The spring arrives slowly in March or April, bringing mainly sunny days after a period of alternating wintertime and springtime conditions. Summer is usually less humid than winter. The weather is going to be showers and thunderstorms followed by dry and sunny weather. This happens when the southern and eastern winds are blowing. Early autumn is generally sunny and warm, but it starts to get rainy and colder in November as winter begins. Winter, which may last from one to three months, brings frequent snowstorms but relatively low total precipitation.

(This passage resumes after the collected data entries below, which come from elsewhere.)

Lemma good_ok g tr : good [] ∅ g tr -> disciplined tr /\ gateway_ok g (live tr) tr.
Proof. intros (L & (Hd & <- & _) & Hok). done. Qed.
Lemma start_ok expandEnv cfg orders registry g r tr :
  NoDup (map fst (gc_Servers cfg)) ->
  StartGateway w goos to_upper equal_fold url_without_user quote seconds execute expandEnv cfg orders registry [] = ((Some g, r), tr) ->
  disciplined tr /\ gateway_ok g (live tr) tr.
Proof.
  intros Hnd. unfold StartGateway. destruct (gc_Servers cfg) as [|e l]; [done|]. set (configs := map _ (e :: l)).
  set (g0 := mkGateway ∅ ∅ ∅ _ _ false). assert (Hg0 : good [] ∅ g0 []).
  { exists ∅. split; [|apply ok_new]. apply (now_start [] ∅); [constructor|done]. }
  assert (Hnames : map fst configs = map fst (e :: l)) by (unfold configs; rewrite map_map; by apply map_ext; intros []).
  pose proof (start_loop_post w goos to_upper equal_fold url_without_user quote seconds [] ∅ configs g0 [] [] Hg0 ltac:(by rewrite Hnames)
    ltac:(intros n _; apply lookup_empty)) as H. unfold post in H.
  unfold Start, mbind, W_bind. destruct (start_loop _ _ _ _ _ _ _ _ _ _) as [[g1 errs] tr1]. intros [= <- _ <-]. by apply good_ok.
Qed.
Lemma stop_ok g tr order g' e tr' :
  disciplined tr -> gateway_ok g (live tr) tr -> all_names g order -> Stop w seconds order g tr = ((g', e), tr') ->
  disciplined tr' /\ gateway_ok g' (live tr') tr' /\ live tr' = ∅ /\ g_stopped g' = true.
Proof.
  intros Hd Hok Hord. pose proof (close_all_post order g [] (live tr) tr tr (now_start tr ∅ Hd ltac:(set_solver))) as H. unfold post in H.
  unfold Stop, mbind, W_bind. destruct (close_all _ _ _ _ _ _) as [errs tr1]. intros [= <- _ <-].
  destruct H as (L' & (Hd' & Hl' & _) & Hsub).
  - rewrite Hord. apply NoDup_fst_map_to_list.
  - intros n s _ Hs. destruct (ok_server _ _ _ Hok n s Hs) as (_ & c & _ & Hc & HL & _). by exists c.
  - apply (ok_own _ _ _ Hok).
  - assert (Hempty : L' = ∅).
    { apply set_eq. intros c. split; [|by intros ?%not_elem_of_empty]. intros Hc. exfalso. destruct (Hsub c Hc) as [HL Hno].
      destruct (ok_owned _ _ _ Hok c HL) as (n & s & Hs & Hcl). apply (Hno n s); [|done|done]. rewrite Hord. apply list_elem_of_fmap.
      exists (n, s). split; [done|by apply elem_of_map_to_list]. }
    split; [done|]. split; [|by rewrite Hl', Hempty]. rewrite Hl', Hempty. apply ok_new.
Qed.
Lemma call_ok g tr name s tool arguments r s' tr' :
  disciplined tr -> gateway_ok g (live tr) tr -> g_servers g !! name = Some s -> CallTool w seconds tool arguments s tr = ((r, s'), tr') ->
  disciplined tr' /\ gateway_ok (with_server name s' g) (live tr') tr'.
Proof.
  intros Hd Hok Hs E. destruct (ok_server _ _ _ Hok name s Hs) as (_ & c & _ & Hc & HL & _).
  pose proof (CallTool_post w seconds tr ∅ tool arguments s (live tr) tr (now_start tr ∅ Hd ltac:(set_solver))) as H. unfold post in H. rewrite E in H.
  destruct H as ((Hd' & Hl' & _) & Hsame). { rewrite Hc. intros ? [= <-]. split; [done|by apply not_elem_of_empty]. }
  split; [done|]. rewrite Hl'. eapply ok_call; [|exact Hs|exact Hsame]. eapply ok_mono; [|exact Hok].
  pose proof (grows_CallTool w seconds tool arguments s tr) as Hp. by rewrite E in Hp.
Qed.
Lemma reach_ok g tr : reach g tr -> disciplined tr /\ gateway_ok g (live tr) tr.
Proof.
  induction 1 as [expandEnv cfg orders registry g r tr Hnd E|g tr expandEnv newConfig current registry g' r e tr' _ [Hd Hok] Hnd Hcur E
    |g tr name s tool arguments r s' tr' _ [Hd Hok] Hs E|g tr dir _ [Hd Hok]|g tr order g' e tr' _ [Hd Hok] Hord E].
  - by eapply start_ok.
  - destruct (g_stopped g) eqn:Hst; [unfold Reconfigure in E; rewrite Hst in E; by injection E as <- _ _ <-|].
    pose proof (Reconfigure_post w goos to_upper equal_fold url_without_user quote seconds execute expandEnv newConfig g tr current ∅ registry
      Hd ltac:(set_solver) Hok Hst Hnd Hcur) as H. unfold post in H. rewrite E in H.
    destruct H as ((L & (Hd' & <- & _) & Hok') & _); [|done]. intros n s c _ _ ?%not_elem_of_empty. done.
  - by eapply call_ok.
  - split; [done|by apply ok_workdir].
  - destruct (stop_ok g tr order g' e tr' Hd Hok Hord E) as (? & ? & _). done.
Qed.
End reach.

Lemma tool_group_not_system override transport : effectiveToolGroup override transport <> "system".
Proof.
  unfold effectiveToolGroup. destruct (isValidToolGroupOverride override) eqn:E.
  - unfold isValidToolGroupOverride in E. apply andb_true_iff in E as [[_ E]%andb_true_iff _]. intros ->. done.
  - unfold MCPToolGroup. by destruct (String.eqb transport "http").
Qed.

(** C7: whatever the servers, the network and the callers do, in every state a
    gateway reaches from its start through reconfigurations, calls, moves of
    the working directory and stops: a connection is used only between its
    opening and its one closing; the open ones are exactly those of the
    gateway's servers, one each; every server runs on a connection opened with
    its recorded configuration (but for the working directory, which a move of
    the default rewrites on record), under the bounds, transport and group that
    says and never in the system group, is marked unhealthy exactly from the third timeout in a row on, and is not
    among the failures.  After a stop nothing is open, and a reconfiguration
    changes nothing. *)
Theorem gateway_connections w goos to_upper equal_fold url_without_user quote seconds execute g tr :
  reach w goos to_upper equal_fold url_without_user quote seconds execute g tr ->
  disciplined tr /\ gateway_ok g (live tr) tr /\
  (forall n s, g_servers g !! n = Some s -> ToolGroup s <> "system") /\
  (forall order, all_names g order ->
     let '((g', e), tr') := Stop w seconds order g tr in
     disciplined tr' /\ live tr' = ∅ /\
     forall expandEnv newConfig current registry,
       Reconfigure w goos to_upper equal_fold url_without_user quote seconds execute expandEnv newConfig current g' registry tr' =
       ((g', registry, Some stopped_error), tr')).
Proof.
  intros H. apply reach_ok in H as [Hd Hok]. split; [done|]. split; [done|]. split; [intros n s _; apply tool_group_not_system|].
  intros order Hord. destruct (Stop w seconds order g tr) as [[g' e] tr'] eqn:E.
  destruct (stop_ok w seconds g tr order g' e tr' Hd Hok Hord E) as (Hd' & _ & Hl' & Hst). split; [done|]. split; [done|].
  intros. unfold Reconfigure. by rewrite Hst.
Qed.

Lemma entry_unique {A : Type} (l : list (string * A)) k a b : NoDup (map fst l) -> (k, a) ∈ l -> (k, b) ∈ l -> a = b.
Proof.
  intros Hnd Ha Hb. apply (elem_of_list_to_map_1 (M := gmap string)) in Ha, Hb; [congruence|done..].
Qed.
(** The connections [c] plays no part in what is new. *)
Definition undisturbed (c : nat) (tr tr' : trace) : Prop := exists evs, tr' = tr ++ evs /\ Forall (fun e => conn_of e <> Some c) evs.

(** ** The same configuration

    Two configurations of a server are the same when every field is, the bounds
    and the tool group as they take effect; the HTTP client, which is the
    process's, is not part of it.  The variables and headers are the same maps,
    with one exception: where an old map has variables without a value, a new
    one of the same size may lack them. *)
Definition same_variables (old new : gmap string string) : Prop :=
  old = new \/
  (exists k, old !! k = Some "") /\ size old = size new /\
  forall k v, old !! k = Some v -> new !! k = Some v \/ v = "" /\ new !! k = None.
Record same_configuration (old new : ServerConfig) : Prop := mkSame {
  same_transport : sc_Transport old = sc_Transport new;
  same_command : sc_Command old = sc_Command new;
  same_args : sc_Args old = sc_Args new;
  same_url : sc_URL old = sc_URL new;
  same_workdir : sc_WorkDir old = sc_WorkDir new;
  same_bounds : resolveTimeoutBounds old = resolveTimeoutBounds new;
  same_group : effectiveToolGroup (sc_ToolGroupOverride old) (sc_Transport old) = effectiveToolGroup (sc_ToolGroupOverride new) (sc_Transport new);
  same_env : same_variables (sc_Env old) (sc_Env new);
  same_headers : same_variables (sc_Headers old) (sc_Headers new);
}.
(** A configured server that runs with the same configuration on record. *)
Definition kept (current : list string) (g : Gateway) (name : string) (cfg : ServerConfig) : Prop :=
  name ∈ current /\ exists old, g_expandedConfigs g !! name = Some old /\ same_configuration old cfg.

The average temperature in the northeast is 6°C (42.8°F) and in the southwest is 10°C (50°F), but it can be much colder or hotter depending on the season. The mean temperature is below zero on the highest peaks. The Baltic coast, influenced by west winds, is cooler in the summer and warmer in the winter. In Poland, the temperature is very cold in the winter. The coldest temperatures are in the southeast, along the border with Ukraine. There, winter temperatures average 4.5°C below those in western Poland. Tarn is the hottest city in Poland.
The Spa-Park in the resort of Świnoujście is a great place to spend your summer. There are plenty of things to do, including swimming, sunbathing, and exploring the nearby forests.
However, the average temperatures are rising. There have been 19 Decembers without snow from 1980 to 2010, and 7 from 2000 to 2010. Since 1779, December 2006 was the warmest month in Poland. Over the last three decades, average temperatures in most of Poland rose by 3-5 degrees Celsius.
The average annual precipitation for the whole country is 600 mm (23.6 in), but isolated mountain areas receive as much as 1,300 mm (51.2 in) per year. The total is higher in the southern uplands than in the central plains. Poland gets most of its rain in the summer, with a few areas getting less than 500 mm (19.7 in) per year. The amount of precipitation that falls as snow varies depending on location. In the lowlands, about half of all precipitation falls as snow in winter. In the mountains, however, all of the precipitation falls as snow. On average, precipitation in summer is twice of that in winter, providing a dependable supply of water for crops. The growing season in the southwest is about 40 days longer than in the northeast.